In 1896, Roberts married Elizabeth (Lillie) Williamson. In 1901 he received a £2000 commission from an art publishing firm to paint a large representation of the opening of the first Federal Parliament. Not finishing the work until 1903, the picture was named The Big Picture and was a project that proved to have devastating effects on Roberts’ artistic development. As the work took a great deal of time and energy away from the artist, it served to highlight the end of his most creative period.

After completion of The Big Picture, Roberts and his wife travelled again to Europe in 1903 where they stayed for twenty years spending time in Holland, Italy and England. Spending a majority of the time of World War 1 in England, Roberts served with the RAMC, assisting at the Wandsworth Military Hospital. Gaining only a modest reputation in London, the artist returned to Australia in 1923 to live permanently. Roberts and his wife settled at ‘Talisman’ their small cottage on half an acre in Kallista, a suburb just outside of Melbourne. Living here, Roberts enjoyed a particularly productive and happy period in his life and the artist stayed here until he died in 1931.
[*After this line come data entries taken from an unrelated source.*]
Definition lift_end (r : string * @read_end E) : string * @read_end command_env :=
  (fst r, match snd r with
          | ReadMore => @ReadMore command_env
          | ReadEOF => @ReadEOF command_env
          | ReadError e => @ReadError command_env e
          end).

(** The inputs of the selected files, none of them open. *)
Definition selected_inputs (o : checkOptions) : list selectedInput :=
  map (λ path, mkInput _ _ path None false false) (files o).

(** The reader of the input at an index. *)
Definition input_reader (index : nat) : @io_Reader command_env := λ n '(w, inputs),
  match inputs !! index with
  | Some s =>
      let '(r, (s, w)) := selectedInput_Read n (s, w) in (lift_end r, (w, <[index := s]> inputs))
  | None => (("", @ReadEOF command_env), (w, inputs))
  end.

(** The deferred loop that closes every input. *)
Fixpoint close_all (inputs : list selectedInput) : ST World unit := λ w,
  match inputs with
  | [] => (tt, w)
  | s :: inputs' => let '(_, (_, w)) := selectedInput_close (s, w) in close_all inputs' w
  end.
End Inputs.

(** ** product-check: the run *)

Definition newline_text : string := one (ascii_of_N 10).

Definition diagnostic_text (d : Diagnostic) : string :=
  "document " +:+ pretty (D_Document d) +:+ " " +:+ D_Code d +:+ " " +:+ D_Path d +:+ ": " +:+ D_Message d +:+
  newline_text.
Definition finding_text (d : BundleDiagnostic) : string :=
  "source " +:+ pretty (Pos_Source (BD_Position d)) +:+ " document " +:+ pretty (Pos_Document (BD_Position d)) +:+
  " line " +:+ pretty (Pos_Line (BD_Position d)) +:+ " column " +:+ pretty (Pos_Column (BD_Position d)) +:+ " " +:+
  BD_Code d +:+ " " +:+ BD_Path d +:+ ": " +:+ BD_Message d +:+ newline_text.

(** What both report versions tell the rest of the command; [sum_json] is the encoded report. *)
Record summary := mkSum {
  sum_valid : bool;
  sum_complete : bool;
  sum_products : Z;
  sum_features : list string;
  sum_diagnostics : list Diagnostic;
  sum_rich : option BundleReport;
  sum_json : string
}.
Definition report_summary (r : Report) : summary :=
  mkSum (Valid r) (Report_Complete r) (Products r) (RequiredFeatures r) (Diagnostics r) None (report_json r).
Definition bundle_summary (b : BundleReport) : summary :=
  mkSum (BR_Valid b) (BR_Complete b) (BR_Products b) (BR_RequiredFeatures b) [] (Some b) (bundle_json b).

Definition concat_text (l : list string) : string := foldr String.append "" l.
Definition summary_text (s : summary) : string :=
  (if sum_valid s && sum_complete s then
     "Validated " +:+ pretty (sum_products s) +:+
     " product(s): declarations only; live readiness and access remain unverified." +:+ newline_text
   else "Preflight is incomplete for " +:+ pretty (sum_products s) +:+ " product(s)." +:+ newline_text) +:+
  concat_text (map diagnostic_text (sum_diagnostics s)) +:+
  match sum_rich s with
  | Some b =>
      concat_text (map finding_text (BR_Diagnostics b)) +:+
      (if (0 <? Omitted (BR_DiagnosticCounts b))%Z then
         pretty (Omitted (BR_DiagnosticCounts b)) +:+ " additional finding(s) omitted." +:+ newline_text
       else "")
  | None => ""
  end +:+
  (if (len (sum_features s) =? 0)%Z then ""
   else "Required operational features: " +:+ join ", " (sum_features s) +:+ newline_text).

Definition summary_output (format : string) (s : summary) : string :=
  if format == "json" then sum_json s +:+ newline_text else summary_text s.

Section Run.
Context `{E : Env} `{C : ConditionApi} `{N : NameValidation} `{V : VersionApi}.
Context `{D : DecoderApi} `{M : ObjectMetaApi} {F : FlagSdk} {O : Files}.
Context `{A : AdmissionApi}.
(** What [loadAdmission] returns, for the environment of the command. *)
Context (validator : option (@admission command_env)).

(** The check of the selected profile and version; [None] is a check that never ends. *)
Definition checked_summary (o : checkOptions) (ctx : Ctx)
  : ST (World * list selectedInput) (option summary) :=
  let inputs := imap (λ index _, Some (input_reader index)) (files o) in
  if version o == "v2" then
    r ← (if profile o == "api-only" then CheckAPIOnlyBundle (E := command_env) else CheckBundle (E := command_env))
          validator ctx inputs (namespace o);
    mret (bundle_summary <$> r)
  else
    r ← (if profile o == "api-only" then CheckAPIOnlyFiles (E := command_env) else CheckFiles (E := command_env))
          validator ctx inputs (namespace o);
    mret (report_summary <$> r).

(** After the check: failed selections, the output and the exit code. *)
Definition conclude_check (o : checkOptions) (inputs : list selectedInput) (s : summary)
  : ST World (Z * option string) :=
  if existsb si_failed inputs then mret (1%Z, Some "select a readable regular local file")
  else
    let result := summary_output (format o) s in
    written ← Output result;
    let '(n, err) := written in
    if non_nil err || negb (n =? slen result)%Z then mret (1%Z, Some "unable to write preflight report")
    else if negb (sum_valid s) then mret (1%Z, None)
    else if negb (sum_complete s) then mret (2%Z, None)
    else mret (0%Z, None).

(** From the selected files to the end, where every input is closed. *)
Definition check_files (o : checkOptions) (ctx : Ctx) : ST World (option (Z * option string)) := λ w,
  let '(checked, (w, inputs)) := checked_summary o ctx (w, selected_inputs o) in
  match checked with
  | None => (None, w)
  | Some s =>
      let '(result, w) := conclude_check o inputs s w in
      let '(_, w) := close_all inputs w in
      (Some result, w)
  end.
Throughout his career Roberts devoted a great amount of time and energy to campaigning for the cause of Australian art and promoting the innovative art of his Heidelberg colleagues. Acting as the founder and the first president of New South Wales Society of Artists , he used his prominent position to actively fight the cause of artist versus amateur.

In 1967 Roberts’ painting, Coming South was sold for $20,000 by Col. Aubrey Gibson and presented to the National Gallery of Victoria.

Today the work of Tom Roberts can be found in all major Australian State Galleries and Regional Galleries.